Focused on Keeping Families Together

CFI’s Family-Centered Services (FCS) team builds and maintains safe, healthy families. CFI provides FCS through a contract with the Iowa Department of Health and Human Services (HHS). Families are typically referred for FCS services through a child abuse assessment, juvenile court order, or as caregivers voluntarily contact HHS for assistance.

FCS services include:

Evidence-based approaches such as Solution-based Casework, Motivational Interviewing, and SafeCare. FCS staff also provide Family Preservation, Solution-Focused Meeting facilitation, and Kinship Navigation services.

Solution Based Case Work

SBC is an evidence-based case management approach to assessment, case planning, and ongoing casework. The approach helps the caseworker focus on the family to support the children’s safety and well-being. The goal is to work in partnership with the family to help identify their strengths, focus on everyday life events, and help them build the skills necessary to manage situations that are difficult for them. This approach targets specific everyday events in the life of a family that have caused the family difficulty and represents a situation in which at least one family member cannot reliably maintain the behavior that the family needs to accomplish its goals. The model combines the best of the problem-focused relapse prevention approaches that evolved from work with addiction, violence, and helplessness with solution-focused models that evolved from family systems casework and therapy.

Family Preservation

Family Preservation Services (FPS) are short-term, intensive, home-based crisis interventions targeted to families with children at imminent risk of removal and placement into foster care. FPS combines skill-based interventions and flexibility based on each family’s unique needs. The goal of FPS is to offer families in crisis the ability to remain together safely, avoiding out-of-home placement of children whenever possible.
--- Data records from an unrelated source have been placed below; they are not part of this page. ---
(** the search for the closest connection point of the neighbour:
    state [(min_connection_dist, neighbour_connection_point,
    current_direction, neighbour_index_for_connection)], [None] for an
    infinite distance or an unbound local *)
Definition closest_point_search (nb_points : list (list cell)) (nb : Z) (out_point : cell)
           (init : option Z * option cell * option Z * option Z)
  : result (option Z * option cell * option Z * option Z) :=
  fold_left
    (fun acc direction =>
       s <- acc ;;
       current_points <- py_index nb_points direction ;;
       Ok (fold_left
             (fun '(md, ncp, cd, nifc) tmp =>
                let tmp_dist := get_manhattan_distance out_point tmp in
                let closer := match md with None => true | Some m => tmp_dist <? m end in
                if closer then (Some tmp_dist, Some tmp, Some direction, Some nb)
                else (md, ncp, cd, nifc))
             current_points s))
    (zrange 0 4) (Ok init).

(** the [i % 2 == 0] branch, towards neighbour [closest_neighb_idx[k]] *)
Definition even_step (current_city_idx : Z) (city_position : cell) (city_positions : list cell)
           (closest_neighb_idx : list nat) (k : Z) (cp_copy : list (list (list cell)))
           (out_point : cell) (L : cc_locals) : result (cc_locals * list (list (list cell))) :=
  nbn <- py_index closest_neighb_idx k ;;
  let nb := Z.of_nat nbn in
  nb_points <- py_index cp_copy nb ;;
  '(_, ncp_var, cd_var, nifc_var) <-
    closest_point_search nb_points nb out_point
      (None, neighbour_connection_point L, current_direction L, neighbour_index_for_connection L) ;;
  nifc <- get_local nifc_var ;;
  let pc := (current_city_idx, nifc) in
  let reversed_possible_connection := (nifc, current_city_idx) in
  let cdir := direction_to_point city_position out_point in
  nb_position <- py_index city_positions nb ;;
  ncp <- get_local ncp_var ;;
  let ndir := direction_to_point nb_position ncp in
  if existsb (pair_eqb reversed_possible_connection) (set_of_connections L) then
    Ok (mk_cc_locals (all_paths L) (set_of_connections L) (loop_i L + 1) ncp_var cd_var nifc_var
          (Some pc) (Some cdir) (next_neighbour_connection_point L)
          (last_city_out_connection_point L) (cc_grid_map L) (cc_warnings L), cp_copy)
  else
    cur <- get_local cd_var ;;
    side <- py_index nb_points cur ;;
    '(ncp', nncp') <-
      (if (cdir + ndir =? 1) || (cdir + ndir =? 5) || (cdir =? ndir) then
         a <- py_index side 1 ;; b <- py_index side 0 ;; Ok (a, b)
       else
         a <- py_index side 0 ;; b <- py_index side 1 ;; Ok (a, b)) ;;
    side' <- list_remove side ncp' ;;
    nb_points' <- py_setitem nb_points cur side' ;;
    cp_copy' <- py_setitem cp_copy nb nb_points' ;;
    Ok (mk_cc_locals (all_paths L) (set_of_connections L) (loop_i L) (Some ncp') cd_var nifc_var
          (Some pc) (Some cdir) (Some nncp') (Some out_point) (cc_grid_map L) (cc_warnings L),
        cp_copy').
Services are focused on assisting in crisis management, restoring the family to a minimally adequate level of functioning, and building support within their community so they can remain safely together.

Safe Care

SafeCare is an evidence-based behavioral parenting model shown to prevent and reduce child maltreatment and improve health, development, and welfare of children ages zero to five in at-risk families. SafeCare is a home visitation-based parent training program conducted over 18 sessions. Parents who are at-risk for neglect are taught how to have positive parent-child and parent-infant interactions, keep homes safe, and improve child health. This program targets risk factors for child neglect and physical abuse in which parents are
taught skills in three module areas:

      • How to interact in a positive manner with their children, plan activities, and respond appropriately to challenging child behaviors,
      • How to recognize hazards in the home in order to improve the home environment, and
      • How to recognize and respond to symptoms of illness and injury, in addition to keeping good health records.

Kinship

Kinship Navigator Services assist kinship caregivers in learning about, finding, and using programs and services to meet their needs. Kinship Navigator Services are available to kin or fictive kin caregivers with children placed in their care or temporarily residing with them as arranged by the parent. Kinship Navigator Services may be provided to kinship caregivers for a maximum of four months. As long as there is an open Department service case and an identified need, there is no limit to the number of referrals for a kinship caregiver to receive Kinship Navigator Services.

Solution Focused Meetings

SFMs are a formal family engagement strategy to work toward solutions. SFM activities and anticipated outcome will be based on which SBC milestone the family is in at the time of referral. SBC engagement and relapse strategies are utilized in facilitation of the meeting.

Families are best served when they are actively engaged and their voices are heard, valued, and considered with regard to decisions. SFMs support family-centered practices and are effective in ensuring the participation and cooperation of parents and their support systems in providing for the safety, well-being, and permanency of the child.

SFMs are solution based, draw on past successes of the family in problem solving, and work in partnership with the family. SFMs help support the continuity and congruency of the efforts, services, and supports being mobilized.

 

CFI’s FCS program serves families referred by HHS in the Des Moines Service Area – Polk, Madison, Marion, and Warren Counties, and a portion of the Western Service Area – Adair, Adams, Clarke, Decatur, Lucas, Ringgold, Union, and Wayne Counties.